The seventh Aurora Prize for Awakening Humanity was awarded to Jamila Afghani, an educator, human rights defender, and founder of the Noor Educational and Capacity Development Organization (NECDO). Jamila has dedicated over 25 years of her life to giving the women of Afghanistan access to education.

=== 2024 Aurora Prize ===
Selection Committee

The 2024 Aurora Prize Selection Committee includes vice chair of Clinton Foundation and vice chair of Clinton Health Access Initiative Chelsea Clinton, Nobel laureate Leymah Gbowee; former president of Ireland Mary Robinson; president of Carnegie Corporation of New York Dame Louise Richardson; former president of Mexico Ernesto Zedillo; journalist and Pulitzer Prize winner Dele Olojede, former CEO of Unilever and co-founder and co-chair of IMAGINE Paul Polman, founder and CEO of Chobani and founder of the Tent Partnership for Refugees Hamdi Ulukaya, and human rights activist and co-founder of The Sentry John Prendergast.
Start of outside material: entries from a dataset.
Lemma grow_ext W cc k gs :
  ok cc ->
  (forall g, g ∈ gs -> g_o g ∈ W /\ ~ protected cc (g_o g) \/ num_wires cc <= g_o g) ->
  ext W cc (grow cc k gs).
Proof.
  intros Hok Hg.
  assert (Hv : forall w, w < num_wires cc -> protected cc w \/ w ∉ W -> val (grow cc k gs) w = val cc w).
  { intros w Hw Hp. rewrite val_grow. apply eval_gates_other. intros g Hin <-.
    destruct (Hg g Hin) as [[? ?]|]; [destruct Hp; done|lia]. }
  assert (Hs : forall w, protected cc w -> val (grow cc k gs) w = val cc w).
  { intros w Hp. apply Hv; [by apply Hok|by left]. }
  split; [|rewrite num_grow; lia|done|done|intros; apply Hv; auto].
  split; simpl.
  - apply Hok.
  - intros w Hp. rewrite num_grow. pose proof (ok_range _ Hok w Hp). lia.
  - intros w i0 Hi Hh. rewrite !Hs by (unfold protected; auto). by apply Hok.
  - intros w Hz. rewrite Hs by (unfold protected; auto). by apply Hok.
  - intros w Hz. rewrite Hs by (unfold protected; auto). by apply Hok.
Qed.

(** ** Single steps *)

Lemma alloc_wire_ok cc :
  ok cc ->
  alloc_wire cc = (Ok (num_wires cc), grow cc 1 []) /\ ext [] cc (grow cc 1 []) /\
  target (grow cc 1 []) (num_wires cc).
Proof.
  intros Hok. split_and!.
  - unfold alloc_wire, grow, set_gates, set_wires. simpl. by rewrite app_nil_r.
  - apply grow_ext; [done|]. set_solver.
  - split; [rewrite num_grow; lia|]. intros Hp. pose proof (ok_range _ Hok _ Hp). lia.
Qed.

Lemma push_gate_ok cc op a b o (cc' := grow cc 0 [new_gate op a b o]) :
  ok cc -> target cc o ->
  push_gate (new_gate op a b o) cc = (Ok tt, cc') /\ ext [o] cc cc' /\
    val cc' o = gate_value op (val cc a) (val cc b).
Proof.
  intros Hok [Ho Hp]. split_and!.
  - unfold push_gate, cc', grow, set_gates, set_wires. simpl. by rewrite app_nil_r.
  - apply grow_ext; [done|]. intros g ->%list_elem_of_singleton. left. split; [set_solver|done].
  - unfold cc'. rewrite val_grow. simpl. unfold eval_gate. simpl. by rewrite Nat.eqb_refl.
Qed.

Lemma ext_install cc cc1 cc2 :
  ext [] cc cc1 ->
  gates cc2 = gates cc1 -> num_wires cc2 = num_wires cc1 -> input_wires cc2 = input_wires cc1 ->
  (forall w, protected cc1 w -> protected cc2 w) ->
  (forall w, protected cc2 w -> protected cc1 w \/ num_wires cc <= w < num_wires cc1) ->
  (forall w i0, c_inv_i0 cc2 = Some w -> head (input_wires cc1) = Some i0 -> val cc1 w = negb (val cc1 i0)) ->
  (forall w, c_zero cc2 = Some w -> val cc1 w = false) ->
  (forall w, c_one cc2 = Some w -> val cc1 w = true) ->
  ext [] cc cc2.
Proof.
  intros Hx Hg Hn Hi Hp Hp' Hinv Hz Ho.
  assert (Hv : val cc2 = val cc1) by (unfold val; by rewrite Hg).
  split; rewrite ?Hn, ?Hv.
  - split; rewrite ?Hv, ?Hn, ?Hi; auto; [apply Hx|]. intros w Hw.
    destruct (Hp' w Hw) as [H|]; [|lia]. by apply (ok_range _ (ext_ok _ _ _ Hx)).
  - apply Hx.
  - intros w Hw. by apply Hp, Hx.
  - intros w Hw Hq. destruct (Hp' w Hq) as [H|]; [|lia]. by apply Hx.
  - apply Hx.
Qed.

Lemma input0_ok cc i0 : head (input_wires cc) = Some i0 -> input0 cc = (Ok i0, cc).
Proof. intros E. unfold input0. by rewrite E. Qed.

Lemma ext_alloc_push cc cc1 cc2 w :
  ok cc -> w = num_wires cc -> ext [] cc cc1 -> ext [w] cc1 cc2 -> ext [] cc cc2.
Proof.
  intros Hok -> H1 H2. apply (ext_trans _ _ _ _ _ _ H1 H2).
  intros w Hw [H|H]; [set_solver|]. apply list_elem_of_singleton in H. lia.
Qed.

Lemma protected_source W cc w :
  ok cc -> (forall t, t ∈ W -> target cc t) -> protected cc w -> source cc W w.
Proof. intros Hok HW Hp. split; [by apply Hok|]. intros Hin. by apply (HW w Hin). Qed.

Lemma inv_i0_wire_ok cc i0 :
  ok cc -> head (input_wires cc) = Some i0 ->
  exists w cc', inv_i0_wire cc = (Ok w, cc') /\ ext [] cc cc' /\ protected cc' w /\
    input_wires cc' = input_wires cc /\ c_zero cc' = c_zero cc /\ c_one cc' = c_one cc /\
    val cc' w = negb (val cc' i0).
Proof.
  intros Hok Hi. unfold inv_i0_wire. destruct (c_inv_i0 cc) as [w|] eqn:Ew.
  { exists w, cc. split_and!; try done; [unfold protected; auto|by apply Hok]. }
  destruct (alloc_wire_ok cc Hok) as (Ea & Hx & Ht).
  destruct (push_gate_ok _ Inv i0 0 _ (ext_ok _ _ _ Hx) Ht) as (Ep & Hx2 & Hval).
  rewrite (st_bind_ok _ _ _ _ _ Ea), (st_bind_ok _ _ _ _ _ (input0_ok (grow cc 1 []) i0 Hi)), (st_bind_ok _ _ _ _ _ Ep).
  pose proof (ext_alloc_push _ _ _ _ Hok eq_refl Hx Hx2) as Hx3. simpl in Hval.
  assert (Hv0 : val (grow (grow cc 1 []) 0 [new_gate Inv i0 0 (num_wires cc)]) i0 = val (grow cc 1 []) i0).
  { assert (Hs : source (grow cc 1 []) [num_wires cc] i0).
    { apply protected_source; [apply Hx| |by left]. by intros t ->%list_elem_of_singleton. }
    by apply (ext_val _ _ _ Hx2); apply Hs. }
  eexists _, _. split; [reflexivity|]. split_and!; try done; [|by right; left|].
  - eapply (ext_install _ _ _ Hx3); try done.
    + intros w. unfold protected; simpl. rewrite Ew. naive_solver.
    + intros w. unfold protected; simpl. rewrite num_grow.
      intros [?|[[= <-]|?]]; [tauto|right; rewrite num_grow; lia|tauto].
    + simpl. intros w i0' [= <-] Hi'. rewrite Hi in Hi'. injection Hi' as <-. by rewrite Hval, Hv0.
    + apply Hx3.
    + apply Hx3.
  - change (val _ _) with (val (grow (grow cc 1 []) 0 [new_gate Inv i0 0 (num_wires cc)]) (num_wires cc)) at 1.
    rewrite Hval. f_equal. symmetry. exact Hv0.
Qed.

Lemma mark_value_ok cc w v :
  w < num_wires cc ->
  exists ws, length ws = num_wires cc /\ mark_value w v cc = (Ok tt, set_wires cc ws).
Proof.
  intros Hw. unfold mark_value. destruct (lookup_lt_is_Some_2 _ _ Hw) as [x E]. rewrite E.
  eexists. split; [|reflexivity]. apply length_insert.
Qed.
The committee is chaired by the co-director of the Institute of Global Health Innovation at Imperial College London, Lord Ara Darzi.

Finalists

- Abdulhadi Al-Khawaja
- Denis Mukwege
- Nasrin Sotoudeh
Laureate

The eighth Aurora Prize for Awakening Humanity was awarded to Dr. Denis Mukwege, a world-renowned gynecological surgeon and human rights activist from the Democratic Republic of the Congo (DRC). Dr. Mukwege is the president of Panzi Hospital and Foundation in the DRC, which he founded in 1999 to address the systemic issue of maternal healthcare and maternal mortality. Amidst ongoing conflict and critical healthcare needs stemming from war, the hospital has become one of the world’s preeminent treatment centers for survivors of sexual violence in conflict.

=== 2025 Aurora Prize ===
Finalists

- Sally Becker (UK)
- Jamal Eltaeb (Sudan)
- Zouhair Lahna (Morocco)
- Jill Seaman (USA/South Sudan)
Laureate

Dr. Jamal Eltaeb has been named the 2025 Aurora Prize Laureate. Amid Sudan’s devastating civil war and the near-total collapse of the country’s health system, Dr. Eltaeb has kept Al Nao Hospital in Omdurman operating as one of the last functioning referral hospitals in greater Khartoum—a testament to his resilience and leadership under fire.